10月31日(火)15:10~16:40 シンポジウム14「「元気づくりシステム」の市町村導入による人材育成~過去から未来へサステナブル的に引継ぐ市町村公衆衛生関連職員の人材育成~」 座長:大平利久氏、櫃本真聿 演者:川上和幸氏、小林加苗氏、菅野恭子氏

議論のポイントは、運動能力を保持するための介護予防ではなく、元気高齢者を育成支援する公民館活動支援が重要であること。ささやかな介入によって、やらされる住民でなく、セルフケア向上や地域力を発揮できる地域づくりにつながるものであること。そして、社会的弱者ケアにばかりを見ている保健師等行政の“後追い的な”関わりが、元気高齢者へシフトすることによって、地域づくり・まちづくりへのモチベーション向上へ、一気につながることが発見できたこと。
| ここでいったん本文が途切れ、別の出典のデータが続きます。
(** Registration of a new user [bob] beside [ann]. *)
Lemma register_success_chain_witness :
  exists username password existing hash user id token w1 w2 w3 w4,
    getProp (body (StubDb.credentials "bob" "pw")) "username" = Normal username /\
    getProp (body (StubDb.credentials "bob" "pw")) "password" = Normal password /\
    StubDb.User_findOne (VObj [("username", username)]) (world StubDb.s1)
      = (Normal existing, w1) /\
    truthy existing = false /\
    StubDb.bcrypt_hash password 10 w1 = (Normal hash, w2) /\
    StubDb.User_new (VObj [("username", username); ("password", hash)]) w2
      = (Normal user, w3) /\
    StubDb.User_save user w3 = (Normal tt, w4) /\
    getProp user "_id" = Normal id /\
    StubDb.signToken (VObj [("id", id); ("username", username)]) w4
      = (Normal token,
         world (mkState
                  [StubDb.ann;
                   VObj [("_id", VNum 1); ("username", VStr "bob");
                         ("password", VStr "$pw")]] [])) /\
    json (mkResponse 200 (token_body (VStr "jwt.bob"))) = token_body token /\
    calls (mkState
             [StubDb.ann;
              VObj [("_id", VNum 1); ("username", VStr "bob");
                    ("password", VStr "$pw")]] [])
    = calls StubDb.s1.
Proof.
  apply (register_success_chain StubDb.W StubDb.User_findOne StubDb.User_new
           StubDb.User_save StubDb.bcrypt_hash StubDb.signToken
           (StubDb.credentials "bob" "pw") StubDb.s1
           (mkResponse 200 (token_body (VStr "jwt.bob")))
           (mkState
              [StubDb.ann;
               VObj [("_id", VNum 1); ("username", VStr "bob");
                     ("password", VStr "$pw")]] [])).
  - reflexivity.
  - reflexivity.
Defined.
(** X3: the exit status of a run in which every call made returns.  Such a
    run never ends with an exception; it ends as the command line alone
    decides: status 1 when there is no argument or [install] comes without
    a valid qualifier, status 0 after the help action, status 2 after an
    error of argparse, and a normal return (status 0) otherwise. *)
Theorem main_exit_status (w : world) :
  (forall c, In (Call c) (fst (main w)) -> collaborator w c = Ret tt) ->
  snd (main w) = cli_result w
  /\ (forall e, snd (main w) <> Raise e)
  /\ (exit_status (snd (main w)) = 0%Z
      \/ exit_status (snd (main w)) = 1%Z
      \/ exit_status (snd (main w)) = 2%Z).
Proof.
  intros H.
  assert (Hres : snd (main w) = cli_result w).
  { destruct (main_environment_returns w) as [d Hd].
    - intros c Hin. apply H. unfold main.
      destruct (bind_trace (main_environment w) (fun d => main_cli w d))
        as [t Ht].
      rewrite Ht. apply in_app_iff. now left.
    - destruct (main_environment w) as [pre r] eqn:Henv. simpl in Hd.
      subst r. rewrite (main_after_environment w pre d Henv) in H |- *.
      simpl snd. apply main_cli_result. intros c Hin. apply H.
      simpl fst. apply in_app_iff. now right. }
  rewrite Hres. unfold cli_result.
  destruct (Nat.eqb _ 1); [ simpl; repeat split; auto; discriminate | ].
  destruct (parse_args w (tl (sys_argv w))) as [ns | p | p m];
    [ destruct (is_str _ _); [ destruct (valid_qualifier _) | ] | | ];
    simpl; repeat split; auto; discriminate.
Qed.

Lemma main_exit_status_witness :
  snd (main (alice_world false ["install"; "all"; "now"])) = Exit 2.
Proof.
  apply (main_exit_status (alice_world false ["install"; "all"; "now"])).
  intros c _. reflexivity.
Defined.

(** ** The order of the environment setup and the command line *)

Lemma split_after {A} (pre s t1 t2 : list A) (e : A) :
  pre ++ s = t1 ++ e :: t2 -> ~ In e pre -> exists t, t1 = pre ++ t.
Proof.
  revert t1. induction pre as [ | a pre IH]; intros t1 Heq Hnot.
  - now exists t1.
  - destruct t1 as [ | b t1]; simpl in Heq; inversion Heq as [[Ha Hrest]].
    + destruct Hnot. now left.
    + destruct (IH t1 Hrest) as [t ->].
      * intros Hin. apply Hnot. now right.
      * now exists t.
Qed.

Lemma main_environment_setup_called (w : world) (pre : list event)
  (d : directories) :
  getuser w <> "travis" ->
  main_environment w = (pre, Ret d) ->
  In (Call (environment_setup (venv_of w))) pre.
Proof.
  intros Ht. rewrite (main_environment_not_travis w Ht).
  intros H. apply bind_returns in H.
  destruct H as [t1 [[] [t2 [_ [H2 ->]]]]].
  apply bind_returns in H2. destruct H2 as [t3 [[] [t4 [H3 [_ ->]]]]].
  unfold invoke in H3. inversion H3.
  rewrite !in_app_iff. right. left. now left.
Qed.

(** X4: for every invoking user other than travis, the virtual environment
    is set up before the command line is looked at.  Whatever the arguments
    are, every help text and every error banner a run writes, and every
    installation step it calls, comes after the call of
    [environment.environment_setup] for [<home>/pattoo-venv]: a usage error
    or a request for help is answered only after that call has been made
    and has returned. *)
Theorem environment_setup_before_command_line (w : world) :
  getuser w <> "travis" ->
  forall t1 e t2,
    fst (main w) = t1 ++ e :: t2 ->
    ((exists f x, e = Output f x /\ forall s, x <> Lit s)
     \/ (exists c, e = Call c /\ is_installer c = true)) ->
    In (Call (environment_setup (venv_of w))) t1
    /\ collaborator w (environment_setup (venv_of w)) = Ret tt.
Proof.
  intros Ht t1 e t2 Heq He.
  assert (Hnot : ~ In e (fst (main_environment w))).
  { intros Hin. apply main_environment_events in Hin.
    destruct He as [[f [x [-> Hx]]] | [c [-> Hc]]].
    - destruct Hin as [[m H] | [H | [H | H]]]; try discriminate H.
      inversion H as [[Hf Hlit]]. now destruct (Hx _ Hlit).
    - destruct Hin as [[m H] | [H | [H | H]]]; try discriminate H;
        inversion H; subst c; discriminate Hc. }
  destruct (main_environment w) as [pre [d | n | x]] eqn:Henv.
  - rewrite (main_after_environment w pre d Henv) in Heq. simpl fst in *.
    destruct (split_after _ _ _ _ _ Heq Hnot) as [t ->].
    pose proof (main_environment_setup_called w pre d Ht Henv) as Hin.
    split; [ apply in_app_iff; now left | ].
    exact (main_environment_calls_returned w pre d _ Henv Hin).
  - unfold main in Heq. rewrite Henv in Heq. simpl in Heq, Hnot.
    destruct Hnot. rewrite Heq. apply in_app_iff. right. now left.
  - unfold main in Heq. rewrite Henv in Heq. simpl in Heq, Hnot.
    destruct Hnot. rewrite Heq. apply in_app_iff. right. now left.
Qed.

Lemma environment_setup_before_command_line_witness :
  In (Call (environment_setup "/home/pattoo/pattoo-venv"))
     [Log msg_not_root; Log msg_home_directory;
      Call (environment_setup "/home/pattoo/pattoo-venv")]
  /\ collaborator (alice_world true ["--help"])
       (environment_setup "/home/pattoo/pattoo-venv") = Ret tt.
Proof.
  apply (environment_setup_before_command_line
           (alice_world true ["--help"])
           ltac:(discriminate)
           [Log msg_not_root; Log msg_home_directory;
            Call (environment_setup "/home/pattoo/pattoo-venv")]
           (Output stdout (HelpText p_main)) [] eq_refl).
  left. exists stdout, (HelpText p_main). split; [ reflexivity | discriminate ].
Defined.

(** ** The steps of each qualifier *)

(** X5: the branch of every qualifier.  In a run parsed as [install q] for
    one of the four qualifiers, the installation steps called are an
    initial part of the steps of [q] ([all]: configuration, packages,
    units; [configuration], [pip], [systemd]: that one step), in order and
    with the arguments computed before the command line; no other
    installation step is called; and the run returns, with ['Done'] as its
    last effect, exactly when all the steps of [q] return. *)
Theorem qualifier_steps (w : world) (pre : list event) (d : directories)
  (ns : Namespace) (q : string) :
  main_environment w = (pre, Ret d) ->
  Parser_args w = ([], Ret (ns, p_main)) ->
  action ns = Some "install" ->
  qualifier ns = Some q ->
  In q ["all"; "configuration"; "pip"; "systemd"] ->
  (exists k, installer_calls (fst (main w)) =
               firstn k (spec_steps w d (verbose ns) q) /\ 1 <= k)
  /\ ((forall c, In c (spec_steps w d (verbose ns) q) ->
                 collaborator w c = Ret tt)
      <-> snd (main w) = Ret tt)
  /\ (snd (main w) = Ret tt ->
      main w = (pre ++ printed (announcement q)
                  :: map Call (spec_steps w d (verbose ns) q) ++ [done],
                Ret tt)).
Proof.
  intros Henv HP Ha Hq Hin.
  pose proof (main_valid w pre d ns q Henv HP Ha Hq Hin) as Hmain.
  assert (Hne : spec_steps w d (verbose ns) q <> []).
  { simpl in Hin. destruct Hin as [<- | [<- | [<- | [<- | []]]]];
      discriminate. }
  assert (Hinst : forall l,
             (forall c, In c l ->
                        In c (spec_steps w d (verbose ns) q)) ->
             filter is_installer l = l).
  { intros l Hl. induction l as [ | c l IH]; [ reflexivity | ].
    simpl. assert (Hc : is_installer c = true).
    { specialize (Hl c (or_introl eq_refl)). unfold spec_steps in Hl.
      destruct (String.eqb q "all"); [ | destruct (String.eqb q "configuration");
        [ | destruct (String.eqb q "pip");
            [ | destruct (String.eqb q "systemd") ] ] ];
        simpl in Hl; intuition (subst; reflexivity). }
    rewrite Hc, IH; [ reflexivity | ]. intros c' Hc'. apply Hl. now right. }
  split; [ | split ].
  - destruct (run_steps_prefix w (spec_steps w d (verbose ns) q))
      as [k [Hk Hpos]].
    exists k. split; [ | now apply Hpos ].
    rewrite Hmain. simpl fst. rewrite installer_calls_app.
    pose proof (main_environment_no_installer w) as Hpre.
    rewrite Henv in Hpre. simpl fst in Hpre. rewrite Hpre. simpl app.
    unfold installer_calls. rewrite calls_of_steps, Hk.
    apply Hinst. intros c Hc.
    rewrite <- (firstn_skipn k (spec_steps w d (verbose ns) q)).
    apply in_app_iff. now left.
  - rewrite Hmain. simpl snd. split.
    + intros Hall. now rewrite (run_steps_all_return w _ Hall).
    + intros Hret. exact (proj2 (run_steps_returned w _ tt Hret)).
  - intros Hret. rewrite Hmain in Hret |- *. simpl snd in Hret.
    destruct (run_steps_returned w _ tt Hret) as [Hfst _].
    now rewrite Hfst, Hret.
Qed.
(** The cutoff [19700101-0000] prints one byte. *)
Example New_epoch_ex :
  New (mkOptions "19700101-0000" "xoxp-1") (mkState Demo.workspace [])
  = (Panic "runtime error: slice bounds out of range [:-5]",
     mkState Demo.workspace []).
Proof. vm_compute. reflexivity. Qed.

(** ** [Users] *)

Section UsersFacts.

Context {W : Type} `{!slack.Client W} `{!GoLib}.

Lemma resolve_snoc user userID res u :
  resolve user userID (res ++ [u])
  = if String.eqb (user_Name u) user then user_ID u
    else resolve user userID res.
Proof. unfold resolve. rewrite foldl_app. reflexivity. Qed.

Lemma resolve_no_match user userID res :
  (forall u, In u res -> user_Name u <> user) ->
  resolve user userID res = userID.
Proof.
  induction res as [|u res IH] using rev_ind; intros Hno; [reflexivity|].
  rewrite resolve_snoc.
  destruct (String.eqb_spec (user_Name u) user) as [Heq|_].
  - destruct (Hno u); [apply in_or_app; right; left; reflexivity|exact Heq].
  - apply IH. intros v Hv. apply Hno. apply in_or_app. left. exact Hv.
Qed.

Lemma resolve_match user userID res :
  (exists u, In u res /\ user_Name u = user) ->
  exists u, In u res /\ user_Name u = user
            /\ resolve user userID res = user_ID u.
Proof.
  induction res as [|u res IH] using rev_ind; intros (v & Hv & Hname).
  - destruct Hv.
  - rewrite resolve_snoc.
    destruct (String.eqb_spec (user_Name u) user) as [Heq|Hne].
    + exists u. split; [apply in_or_app; right; left; reflexivity|]. auto.
    + apply in_app_or in Hv as [Hv|[<-|[]]]; [|contradiction].
      destruct IH as (x & Hx & Hxn & Hres); [exists v; auto|].
      exists x. split; [apply in_or_app; left; exact Hx|]. auto.
Qed.
(** * WakaTime MCP server: client and response shaping

    A shallow embedding of [src/wakatime_client.py] and [src/server.py].

    Numbers.  Upstream durations and percentages are JSON numbers that
    Python reads as [int] or [float]; they are embedded by their exact
    value in [Q].  Sums, products and quotients are exact, so the
    rounding error of binary floating point is left out; [//] is the
    floor of the quotient, [int()] truncates toward zero and
    [round(x, 1)] rounds the exact value to the nearest tenth, ties to
    even.

    Payloads.  Upstream JSON objects are embedded as records whose
    fields are [option]s: [None] is an absent key, which is what the
    [dict.get(key, default)] calls of the source test for.  A payload
    of another shape than the upstream schema has no embedding.

    Effects.  The tools run in a small state-and-exception monad over
    a [world] that holds the module-level client singleton and the log
    of requests handed to the HTTP transport. *)

From Stdlib Require Import ZArith QArith Qround Bool List String Ascii.
From Stdlib Require Import DecimalString Lia Lqa Permutation Sorted.
Import ListNotations.

Open Scope string_scope.
Open Scope Z_scope.

(* ================================================================== *)
(** * Python primitives *)
(* ================================================================== *)

Module Py.

(** [str(n)] / [f"{n}"] for an integer. *)
Definition str (n : Z) : string := NilZero.string_of_int (Z.to_int n).

(** [x < y] on numbers. *)
Definition ltb (x y : Q) : bool := negb (Qle_bool y x).

(** [int(x)]: truncation toward zero. *)
Definition int (x : Q) : Z := Z.quot (Qnum x) (Zpos (Qden x)).

(** [x // y] for a positive [y]: the floor of the quotient. *)
Definition floordiv (x y : Q) : Z := Qfloor (x / y).

(** Nearest integer, ties to even. *)
Definition round_half_even (x : Q) : Z :=
  let f := Qfloor x in
  match (x - inject_Z f ?= 1 # 2)%Q with
  | Lt => f
  | Gt => f + 1
  | Eq => if Z.even f then f else f + 1
  end.

(** [round(x, 1)]. *)
Definition round1 (x : Q) : Q := Qmake (round_half_even (x * 10)) 10.

(** Truthiness of an optional string: [None] and [""] are falsy. *)
Definition truthy (s : option string) : bool :=
  match s with
  | Some (String _ _) => true
  | _ => false
  end.

End Py.
(** ** Tactics and hint databases *)

Create HintDb fail discriminated.

(** [fuel_sum H] turns a lower bound [H : k <= fuel] on the fuel into
    [fuel = k + n]: theorems are stated with the bound, lemmas on runs
    with the sum. *)
Ltac fuel_sum H :=
  let n := fresh "n" in
  match type of H with
  | (?k <= ?fuel)%nat =>
      assert (exists n, fuel = (k + n)%nat) as [n ->] by (exists (fuel - k)%nat; lia)
  end.

(** ** Slices of a list

    [slice p n l] is the [n] elements of [l] from index [p] on: what a fat
    pointer [(p, n)] into [l] denotes. *)

Definition slice {A : Type} (p n : nat) (l : list A) : list A :=
  firstn n (skipn p l).

Lemma length_slice {A : Type} (p n : nat) (l : list A) :
  p + n <= length l -> length (slice p n l) = n.
Proof.
  intros H. unfold slice. rewrite length_firstn, length_skipn. lia.
Qed.

(** A slice of a list is a slice of every extension of the list. *)
Lemma slice_app {A : Type} (p n : nat) (l l' : list A) :
  p + n <= length l -> slice p n (l ++ l') = slice p n l.
Proof.
  intros H. unfold slice. rewrite skipn_app, firstn_app, length_skipn.
  replace (p - length l) with 0 by lia. replace (n - (length l - p)) with 0 by lia.
  cbn [skipn firstn]. apply app_nil_r.
Qed.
11月2日(木)10:40~12:10 シンポジウム42「イノベーション・オブ・パブリックヘルス~経営学からのアプローチ~」 座長:横井豊彦氏、櫃本真聿 演者:勝原  裕美子氏、吉野直人氏、北川信一郎氏

議論のポイントは、経営学から学ぶべき公衆衛生の創生を図るポイントは、課題解決に終始せず、目指すべき目的をイメージして、その共有のもと実現に向けたベクトルに、互いに乗っていることを確認しながら、現場が臨機応変に対応できる能力を活かして、住民力や地域力を引き出(エンパワメント)していくことであった。

友人や大先輩方にお会いできて、一杯交わしながら議論ができたことも、大きな収穫だ。しかしこの丸々一週間、溜まっている資料整理や原稿書きに全く手を付けなかったため、その付けをひしひしと感じている。